(** * A point-region quadtree over a pooled node store (QuadTree.cpp)

    The development embeds [CQuadTree] of [src/QuadTree/QuadTree.cpp]:
    coordinates and bounds with 64-bit unsigned arithmetic, the node
    store with its intrusive free list, and the operations [Insert],
    [Find], [Reset] and [SanityCheck].  Pointers are slots of the node
    store; an [assert] that fails stops the run and reports its source
    line; loops and recursions over the store take a bound on their
    number of steps.

    The definitions come first: the embedding of the code, then the
    inductive quadtree a store represents, the invariants, and the trees
    a client can reach.  The proofs follow: the geometry of [Split], the
    tree operations, the refinement of the tree by the store, the
    properties of the specification, and last further properties of the
    code: the allocator, the store, [Insert] with [Find], [SanityCheck],
    the member functions of [CNode], and the test driver [main]. *)

From Stdlib Require Import ZArith Lia Bool List.
From stdpp Require Import base tactics option list gmap sets.

Open Scope Z_scope.

(** ** Scalars: [typedef uint64_t TScalar] *)

Definition TScalar : Type := Z.
Definition TScalar_modulus : Z := 2 ^ 64.
Definition TScalar_min : TScalar := 0.
Definition TScalar_max : TScalar := 2 ^ 64 - 1.

(** Unsigned arithmetic of the scalar wraps around modulo [2^64]. *)
Definition wrap (z : Z) : TScalar := z mod TScalar_modulus.

Definition in_range (z : Z) : Prop := 0 <= z < TScalar_modulus.

(** ** [CCoordinate] *)

Record CCoordinate : Type := mkCoordinate { x : TScalar; y : TScalar }.

(** [CCoordinate()] *)
Definition CCoordinate_zero : CCoordinate := mkCoordinate 0 0.

Definition valid_coord (p : CCoordinate) : Prop :=
  in_range (x p) /\ in_range (y p).

(** [operator==] and [operator!=] *)
Definition coord_eq (a b : CCoordinate) : bool :=
  (x a =? x b) && (y a =? y b).
Definition coord_ne (a b : CCoordinate) : bool :=
  negb (x a =? x b) || negb (y a =? y b).

(** [operator/], [operator+], [operator-]; the only divisor in the code is
    [CCoordinate(2, 2)]. *)
Definition coord_div (a b : CCoordinate) : CCoordinate :=
  mkCoordinate (x a / x b) (y a / y b).
Definition coord_add (a b : CCoordinate) : CCoordinate :=
  mkCoordinate (wrap (x a + x b)) (wrap (y a + y b)).
Definition coord_sub (a b : CCoordinate) : CCoordinate :=
  mkCoordinate (wrap (x a - x b)) (wrap (y a - y b)).

(** ** [CBounds] *)

Record CBounds : Type := mkBounds { min : CCoordinate; max : CCoordinate }.

(** [CBounds()] of a value-initialised node *)
Definition CBounds_zero : CBounds := mkBounds CCoordinate_zero CCoordinate_zero.

Definition Contains (b : CBounds) (point : CCoordinate) : bool :=
  (x (min b) <=? x point) && (y (min b) <=? y point)
  && (x point <=? x (max b)) && (y point <=? y (max b)).

Definition bounds_eq (a b : CBounds) : bool :=
  coord_eq (min a) (min b) && coord_eq (max a) (max b).
Definition bounds_ne (a b : CBounds) : bool :=
  coord_ne (min a) (min b) || coord_ne (max a) (max b).

(** ** [CNode] *)

Inductive EType : Type := Leaf | Region | Undefined.

Definition EType_eqb (a b : EType) : bool :=
  match a, b with
  | Leaf, Leaf | Region, Region | Undefined, Undefined => true
  | _, _ => false
  end.

(** A [CNode*]: [None] is [nullptr], [Some a] the slot [a] of the store. *)
Definition ptr : Type := option nat.

Definition is_null (p : ptr) : bool :=
  match p with None => true | Some _ => false end.

Definition ptr_eqb (p q : ptr) : bool :=
  match p, q with
  | None, None => true
  | Some a, Some b => Nat.eqb a b
  | _, _ => false
  end.

Record CNode : Type := mkNode {
  m_regionBounds : CBounds;
  m_point : CCoordinate;
  m_pNorthWest : ptr;
  m_pNorthEast : ptr;
  m_pSouthEast : ptr;
  m_pSouthWest : ptr;
  m_nodeType : EType;
  pPoolNext : ptr
}.

(** [CNode()]: the default member initialisers. *)
Definition CNode_default : CNode :=
  mkNode CBounds_zero CCoordinate_zero None None None None Undefined None.

Definition set_regionBounds (n : CNode) (b : CBounds) : CNode :=
  mkNode b (m_point n) (m_pNorthWest n) (m_pNorthEast n) (m_pSouthEast n)
         (m_pSouthWest n) (m_nodeType n) (pPoolNext n).
Definition set_point (n : CNode) (p : CCoordinate) : CNode :=
  mkNode (m_regionBounds n) p (m_pNorthWest n) (m_pNorthEast n) (m_pSouthEast n)
         (m_pSouthWest n) (m_nodeType n) (pPoolNext n).
Definition set_nodeType (n : CNode) (t : EType) : CNode :=
  mkNode (m_regionBounds n) (m_point n) (m_pNorthWest n) (m_pNorthEast n)
         (m_pSouthEast n) (m_pSouthWest n) t (pPoolNext n).
Definition set_children (n : CNode) (nw ne se sw : ptr) : CNode :=
  mkNode (m_regionBounds n) (m_point n) nw ne se sw (m_nodeType n) (pPoolNext n).
Definition set_poolNext (n : CNode) (p : ptr) : CNode :=
  mkNode (m_regionBounds n) (m_point n) (m_pNorthWest n) (m_pNorthEast n)
         (m_pSouthEast n) (m_pSouthWest n) (m_nodeType n) p.

(** ** [CQuadTree]

    [m_pages] is the concatenation of the allocated pages: page number [k]
    occupies the slots [k * m_pageSize .. (k+1) * m_pageSize - 1], and
    [p + 1] inside a page is the next slot. *)

Record CQuadTree : Type := mkTree {
  m_pTreeRoot : ptr;
  m_pageSize : nat;
  m_pPoolHead : ptr;
  m_pPoolRoot : ptr;
  m_pages : list CNode
}.

(** The two result enumerations are scoped ([enum class]); each lives in a
    module of its name. *)
Module EInsertResult.
Inductive t : Type := OutOfRegionBounds | DuplicateEntry | Success.
End EInsertResult.

Module EFindResult.
Inductive t : Type := OutOfRegionBounds | NoEntry | Success.
End EFindResult.

(** ** Outcomes of a run

    [AssertFail l]: the [assert] on line [l] of QuadTree.cpp fired.
    [Fault]: a null or dangling pointer was dereferenced.
    [OutOfFuel]: a loop or a recursion needed more steps than the bound
    it was run with. *)

Inductive result (A : Type) : Type :=
  | Ok (a : A)
  | AssertFail (line : nat)
  | Fault
  | OutOfFuel.
Arguments Ok {A} a.
Arguments AssertFail {A} line.
Arguments Fault {A}.
Arguments OutOfFuel {A}.

Definition bind {A B : Type} (k : A -> result B) (m : result A) : result B :=
  match m with
  | Ok a => k a
  | AssertFail l => AssertFail l
  | Fault => Fault
  | OutOfFuel => OutOfFuel
  end.

#[global] Instance result_ret : MRet result := fun A a => Ok a.
#[global] Instance result_bind : MBind result := fun A B k m => bind k m.

Definition assert (b : bool) (line : nat) : result unit :=
  if b then Ok tt else AssertFail line.

(** [*p] on the store *)
Definition deref (mem : list CNode) (p : ptr) : result CNode :=
  match p with
  | None => Fault
  | Some a => match mem !! a with Some n => Ok n | None => Fault end
  end.

(** [*p = n] on the store *)
Definition assign (mem : list CNode) (p : ptr) (n : CNode) : result (list CNode) :=
  match p with
  | None => Fault
  | Some a => match mem !! a with
              | Some _ => Ok (<[a := n]> mem)
              | None => Fault
              end
  end.

Definition with_pages (q : CQuadTree) (mem : list CNode) : CQuadTree :=
  mkTree (m_pTreeRoot q) (m_pageSize q) (m_pPoolHead q) (m_pPoolRoot q) mem.
Definition with_poolHead (q : CQuadTree) (p : ptr) : CQuadTree :=
  mkTree (m_pTreeRoot q) (m_pageSize q) p (m_pPoolRoot q) (m_pages q).
Definition with_treeRoot (q : CQuadTree) (p : ptr) : CQuadTree :=
  mkTree p (m_pageSize q) (m_pPoolHead q) (m_pPoolRoot q) (m_pages q).

(** ** The allocator *)

(** The [for] loop of [AllocatePage]: [pPages[i].pPoolNext = &pPages[i] + 1]
    for [i = from, ..., from + count - 1]. *)
Fixpoint link_page (count : nat) (base from : nat) (mem : list CNode)
  : result (list CNode) :=
  match count with
  | O => Ok mem
  | S count' =>
      pCurrentPage ← deref mem (Some (base + from)%nat);
      mem1 ← assign mem (Some (base + from)%nat)
                (set_poolNext pCurrentPage (Some (base + from + 1)%nat));
      link_page count' base (S from) mem1
  end.

Definition AllocatePage (q : CQuadTree) : result CQuadTree :=
  _ ← assert (0 <? m_pageSize q)%nat 496;
  let pPages := length (m_pages q) in
  let mem0 := m_pages q ++ replicate (m_pageSize q) CNode_default in
  let lastIndex := (m_pageSize q - 1)%nat in
  mem1 ← link_page lastIndex pPages 0 mem0;
  last ← deref mem1 (Some (pPages + lastIndex)%nat);
  mem2 ← assign mem1 (Some (pPages + lastIndex)%nat) (set_poolNext last None);
  match m_pPoolRoot q with
  | None =>
      _ ← assert (is_null (m_pPoolHead q)) 510;
      Ok (mkTree (m_pTreeRoot q) (m_pageSize q) (Some pPages) (Some pPages) mem2)
  | Some _ =>
      match m_pPoolHead q with
      | Some h =>
          head ← deref mem2 (Some h);
          mem3 ← assign mem2 (Some h) (set_poolNext head (Some pPages));
          Ok (with_pages q mem3)
      | None =>
          _ ← assert false 519;
          Ok (with_pages q mem2)
      end
  end.

(** The condition [m_pPoolHead == nullptr || m_pPoolHead->pPoolNext == nullptr]. *)
Definition pool_exhausted (q : CQuadTree) : result bool :=
  match m_pPoolHead q with
  | None => Ok true
  | Some _ => head ← deref (m_pages q) (m_pPoolHead q);
              Ok (is_null (pPoolNext head))
  end.

Definition AllocateNode (q : CQuadTree) : result (ptr * CQuadTree) :=
  exhausted ← pool_exhausted q;
  q1 ← (if exhausted : bool then AllocatePage q else Ok q);
  _ ← assert (negb (is_null (m_pPoolHead q1))) 530;
  head ← deref (m_pages q1) (m_pPoolHead q1);
  _ ← assert (negb (is_null (pPoolNext head))) 531;
  let pAllocatedNode := m_pPoolHead q1 in
  let pPoolNext' := pPoolNext head in
  mem1 ← assign (m_pages q1) pAllocatedNode (set_poolNext CNode_default pPoolNext');
  Ok (pAllocatedNode, with_poolHead (with_pages q1 mem1) pPoolNext').

(** ** [CNode] member functions *)

Definition InitializeAsLeaf (n : CNode) (_point : CCoordinate) (_regionBounds : CBounds)
  : CNode :=
  set_nodeType (set_regionBounds (set_point n _point) _regionBounds) Leaf.

Definition InitializeAsRegion (n : CNode) (_regionBounds : CBounds) : result CNode :=
  let n1 := set_nodeType (set_regionBounds n _regionBounds) Region in
  _ ← assert (coord_eq (m_point n1) CCoordinate_zero) 190;
  Ok n1.

Definition AllocateLeafNode (q : CQuadTree) (point : CCoordinate) (regionBounds : CBounds)
  : result (ptr * CQuadTree) :=
  '(pLeafNode, q1) ← AllocateNode q;
  _ ← assert (negb (is_null pLeafNode)) 543;
  n ← deref (m_pages q1) pLeafNode;
  mem1 ← assign (m_pages q1) pLeafNode (InitializeAsLeaf n point regionBounds);
  Ok (pLeafNode, with_pages q1 mem1).

Definition AllocateRegionNode (q : CQuadTree) (regionBounds : CBounds)
  : result (ptr * CQuadTree) :=
  '(pLeafNode, q1) ← AllocateNode q;
  _ ← assert (negb (is_null pLeafNode)) 551;
  n ← deref (m_pages q1) pLeafNode;
  n1 ← InitializeAsRegion n regionBounds;
  mem1 ← assign (m_pages q1) pLeafNode n1;
  Ok (pLeafNode, with_pages q1 mem1).

(** The four child bounds computed by [Split] (lines 237-246), in the
    order north-west, north-east, south-east, south-west. *)
Definition SplitBounds (b : CBounds) : CBounds * CBounds * CBounds * CBounds :=
  let min := min b in
  let max := max b in
  let centerMin := coord_add min (coord_div (coord_sub max min) (mkCoordinate 2 2)) in
  let centerMax := coord_add centerMin (mkCoordinate 1 1) in
  let northWestBounds := mkBounds min centerMin in
  let northEastBounds :=
    mkBounds (mkCoordinate (x centerMax) (y min)) (mkCoordinate (x max) (y centerMin)) in
  let southEastBounds := mkBounds centerMax max in
  let southWestBounds :=
    mkBounds (mkCoordinate (x min) (y centerMax)) (mkCoordinate (x centerMin) (y max)) in
  (northWestBounds, northEastBounds, southEastBounds, southWestBounds).

(** [CNode::Find]: the descent loop runs at most [fuel] times. *)
Fixpoint CNode_Find (fuel : nat) (mem : list CNode) (pCurrentNode : ptr)
    (point : CCoordinate) : result (EFindResult.t * ptr) :=
  cur ← deref mem pCurrentNode;
  if negb (is_null (m_pNorthWest cur)) then
    match fuel with
    | O => OutOfFuel
    | S fuel' =>
        _ ← assert (negb (is_null (m_pNorthEast cur))
                     && negb (is_null (m_pSouthEast cur))
                     && negb (is_null (m_pSouthWest cur))) 198;
        nw ← deref mem (m_pNorthWest cur);
        if Contains (m_regionBounds nw) point then
          CNode_Find fuel' mem (m_pNorthWest cur) point
        else
          ne ← deref mem (m_pNorthEast cur);
          if Contains (m_regionBounds ne) point then
            CNode_Find fuel' mem (m_pNorthEast cur) point
          else
            se ← deref mem (m_pSouthEast cur);
            if Contains (m_regionBounds se) point then
              CNode_Find fuel' mem (m_pSouthEast cur) point
            else
              sw ← deref mem (m_pSouthWest cur);
              _ ← assert (Contains (m_regionBounds sw) point) 214;
              CNode_Find fuel' mem (m_pSouthWest cur) point
    end
  else if EType_eqb (m_nodeType cur) Region then
    Ok (EFindResult.NoEntry, pCurrentNode)
  else
    _ ← assert (EType_eqb (m_nodeType cur) Leaf) 225;
    Ok (if coord_eq (m_point cur) point
        then EFindResult.Success else EFindResult.NoEntry,
        pCurrentNode).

• Assignment: Keeping every character as it is, restate the lines above that run from the line with "m_point : CCoordinate;" through the line with "mkNode CBounds_zero CCoordinate_zero", both included, and nothing else.

• Problem solution:
  m_point : CCoordinate;
  m_pNorthWest : ptr;
  m_pNorthEast : ptr;
  m_pSouthEast : ptr;
  m_pSouthWest : ptr;
  m_nodeType : EType;
  pPoolNext : ptr
}.

(** [CNode()]: the default member initialisers. *)
Definition CNode_default : CNode :=
  mkNode CBounds_zero CCoordinate_zero None None None None Undefined None.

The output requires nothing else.